I thought about pulling the switch out, running the engine and putting a screwdriver across the switch terminals, just to completely rule out the switch.

Mike


----------



## Basementgeek (Feb 7, 2005)

That would be one way I guess. 

BG


----------



## kjms1 (Jun 4, 2010)

> [infinite resistance when in running position ... "I", closed circuit (0 Ohms) when in stopped position "O"]

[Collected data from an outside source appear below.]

(** * xv6 (RISC-V) spin locks, interrupt nesting and machine-mode timer setup

    A shallow embedding of [kernel/spinlock.c] and of [timerinit] from
    [kernel/start.c].  Every C function is an interaction tree whose
    visible events are the primitive operations the function performs on
    the machine, in program order: reads and writes of structure fields,
    the [__sync_*] builtins, the interrupt-control primitives and [panic].
    A fuel-bounded executor runs a tree against a handler that answers
    the events; the handler is either the machine of one hart (the
    sequential reading of the code) or an arbitrary environment (every
    possible behaviour of the other harts and of the hardware). *)

From Stdlib Require Import ZArith List String Bool Lia Permutation.
From ITree Require Import ITree Eq.Shallow.
Import ListNotations.
Import ITreeNotations.
Local Open Scope itree_scope.
Local Open Scope Z_scope.

(* ===================================================================== *)
(** * Programs, events and their executor *)
(* ===================================================================== *)

(** [panic(msg)] prints and then loops forever: the call has no return
    value to continue with. *)
Variant panicE : Type -> Type :=
| Panic (msg : string) : panicE void.

(** One performed primitive together with the answer it received. *)
Variant event (Ev : Type -> Type) : Type :=
| Event (T : Type) (e : Ev T) (x : T).
Arguments Event {Ev T} e x.

(** The three ways a bounded run can end: the function returned, the
    kernel panicked, or the fuel ran out while it was still running. *)
Inductive outcome (Ev : Type -> Type) (W R : Type) : Type :=
| Done (r : R) (w : W) (log : list (event Ev))
| Panicked (msg : string) (w : W) (log : list (event Ev))
| Running (w : W) (log : list (event Ev)).
Arguments Done {Ev W R} r w log.
Arguments Panicked {Ev W R} msg w log.
Arguments Running {Ev W R} w log.

(** A handler answers every primitive from a world [W]. *)
Definition handler (Ev : Type -> Type) (W : Type) : Type :=
  forall T, Ev T -> W -> T * W.

(** A program over primitives [Ev] that may also panic. *)
Definition prog (Ev : Type -> Type) (R : Type) : Type := itree (Ev +' panicE) R.

Definition call {Ev : Type -> Type} {T : Type} (e : Ev T) : prog Ev T :=
  ITree.trigger (inl1 e).

Definition panic {Ev : Type -> Type} {R : Type} (msg : string) : prog Ev R :=
  ITree.bind (ITree.trigger (inr1 (Panic msg)))
             (fun v : void => match v return prog Ev R with end).

(** [emit l o]: the run that performed [l] and then went on as [o]. *)
Definition emit {Ev : Type -> Type} {W R : Type} (l : list (event Ev))
    (o : outcome Ev W R) : outcome Ev W R :=
  match o with
  | Done r w log => Done r w (l ++ log)
  | Panicked msg w log => Panicked msg w (l ++ log)
  | Running w log => Running w (l ++ log)
  end.

(** [exec h fuel t w] runs [t] from [w] for at most [fuel] nodes of the
    tree; the outcome carries the world reached and the primitives
    performed, in order, each with its answer. *)
Fixpoint exec {Ev : Type -> Type} {W R : Type} (h : handler Ev W)
    (fuel : nat) (t : prog Ev R) (w : W) : outcome Ev W R :=
  match fuel with
  | O => Running w []
  | S fuel' =>
      match observe t with
      | RetF r => Done r w []
      | TauF t' => exec h fuel' t' w
      | VisF (inl1 e) k =>
          let (x, w') := h _ e w in
          emit [Event e x] (exec h fuel' (k x) w')
      | VisF (inr1 (Panic msg)) _ => Panicked msg w []
      end
  end.

Definition finished {Ev : Type -> Type} {W R : Type} (o : outcome Ev W R) : Prop :=
  match o with Running _ _ => False | _ => True end.

(** [yields h t w o]: with enough fuel the run of [t] from [w] ends in [o],
    and [o] is a return or a panic. *)
Definition yields {Ev : Type -> Type} {W R : Type} (h : handler Ev W)
    (t : prog Ev R) (w : W) (o : outcome Ev W R) : Prop :=
  finished o /\ exists n : nat, forall fuel : nat, (n <= fuel)%nat -> exec h fuel t w = o.

(** [spins h t w]: no amount of fuel lets the run end. *)
Definition spins {Ev : Type -> Type} {W R : Type} (h : handler Ev W)
    (t : prog Ev R) (w : W) : Prop :=
  forall fuel : nat, ~ finished (exec h fuel t w).

Definition world_of {Ev : Type -> Type} {W R : Type} (o : outcome Ev W R) : W :=
  match o with Done _ w _ | Panicked _ w _ | Running w _ => w end.


(** [always h t w P]: whatever the fuel, [P] holds of the world at which
    the run of [t] from [w] stands when the fuel is spent or the run has
    ended. *)
Definition always {Ev : Type -> Type} {W R : Type} (h : handler Ev W)
    (t : prog Ev R) (w : W) (P : W -> Prop) : Prop :=
  forall n : nat, P (world_of (exec h n t w)).


(** The run returns [r] in world [w'] / panics with [msg] in world [w']. *)
Definition returns {Ev : Type -> Type} {W R : Type} (h : handler Ev W)
    (t : prog Ev R) (w : W) (r : R) (w' : W) : Prop :=
  exists log, yields h t w (Done r w' log).

Definition panics {Ev : Type -> Type} {W R : Type} (h : handler Ev W)
    (t : prog Ev R) (w : W) (msg : string) (w' : W) : Prop :=
  exists log, yields h t w (Panicked msg w' log).

(* ===================================================================== *)
(** * kernel/spinlock.c *)
(* ===================================================================== *)

(** A hart is named by the index of its [struct cpu] in [cpus[]]; a
    [struct cpu *] is [Some] hart, the null pointer is [None]. *)
Definition hartid : Type := Z.

(** A [struct spinlock *]. *)
Definition lockptr : Type := Z.

(** The primitives [spinlock.c] performs.  [spinlock.h], [proc.h],
    [riscv.h] and [defs.h] are not among the sources; the fields and the
    helpers are the ones the functions below name. *)
Variant kernE : Type -> Type :=
| IntrGet : kernE bool                           (* intr_get() *)
| IntrOff : kernE unit                           (* intr_off() *)
| IntrOn : kernE unit                            (* intr_on() *)
| MyCpu : kernE hartid                           (* mycpu() *)
| LoadNoff (c : hartid) : kernE Z                (* c->noff *)
| StoreNoff (c : hartid) (v : Z) : kernE unit    (* c->noff = v *)
| LoadIntena (c : hartid) : kernE bool           (* c->intena *)
| StoreIntena (c : hartid) (v : bool) : kernE unit
| StoreName (lk : lockptr) (s : string) : kernE unit      (* lk->name = s *)
| LoadLocked (lk : lockptr) : kernE Z                     (* lk->locked *)
| StoreLocked (lk : lockptr) (v : Z) : kernE unit         (* lk->locked = v *)
| LoadCpu (lk : lockptr) : kernE (option hartid)          (* lk->cpu *)
| StoreCpu (lk : lockptr) (c : option hartid) : kernE unit
| TestAndSet (lk : lockptr) (v : Z) : kernE Z    (* __sync_lock_test_and_set(&lk->locked, v) *)
| LockRelease (lk : lockptr) : kernE unit        (* __sync_lock_release(&lk->locked) *)
| Synchronize : kernE unit.                      (* __sync_synchronize() *)

(** [p == mycpu()] for a [struct cpu *p]: [mycpu()] is never null. *)
Definition is_cpu (p : option hartid) (c : hartid) : bool :=
  match p with Some c' => c' =? c | None => false end.

Definition initlock (lk : lockptr) (name : string) : prog kernE unit :=
  call (StoreName lk name) ;;
  call (StoreLocked lk 0) ;;
  call (StoreCpu lk None).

0 ohms means it is open circuit ... so if i am understanding what you are saying,,, that means when you depress the switch it is removing ground or power from it to kill it ... if your's is this way that means it is still getting its source from some place else 

Most kill switches are a open circuit and when you depress them it sends a ground to the ignition system or spark plug to kill it


----------



## mikeinri (Dec 2, 2009)

I'll check it again. I think it's working correctly, I may have just typed it backwards...

Let's assume for a minute that the switch and wires are OK. This unit has an extremely simple ignition system, what could cause it to keep sending juice to the spark plug if the ignition is shorted to ground with the switch?

Mike


----------



## kjms1 (Jun 4, 2010)

trace the 2 wires on the switch and see were they go


----------



## mikeinri (Dec 2, 2009)

kjms1, you may want to double-check your prior post. 0 Ohms is a closed circuit, no resistance, current is flowing freely. Just touch the voltmeter leads together, and you get 0 Ohms. Separate them, infinite Ohms (open circuit).

OK, let's try again... 

The wires go to the ignition module. The kill switch does not allow current to flow when the engine is running (at position "I" open circuit, infinite ohms resistance). When the switch is pressed, the engine is supposed to stop, but currently keeps running (at position "O" closed circuit, 0 ohms resistance).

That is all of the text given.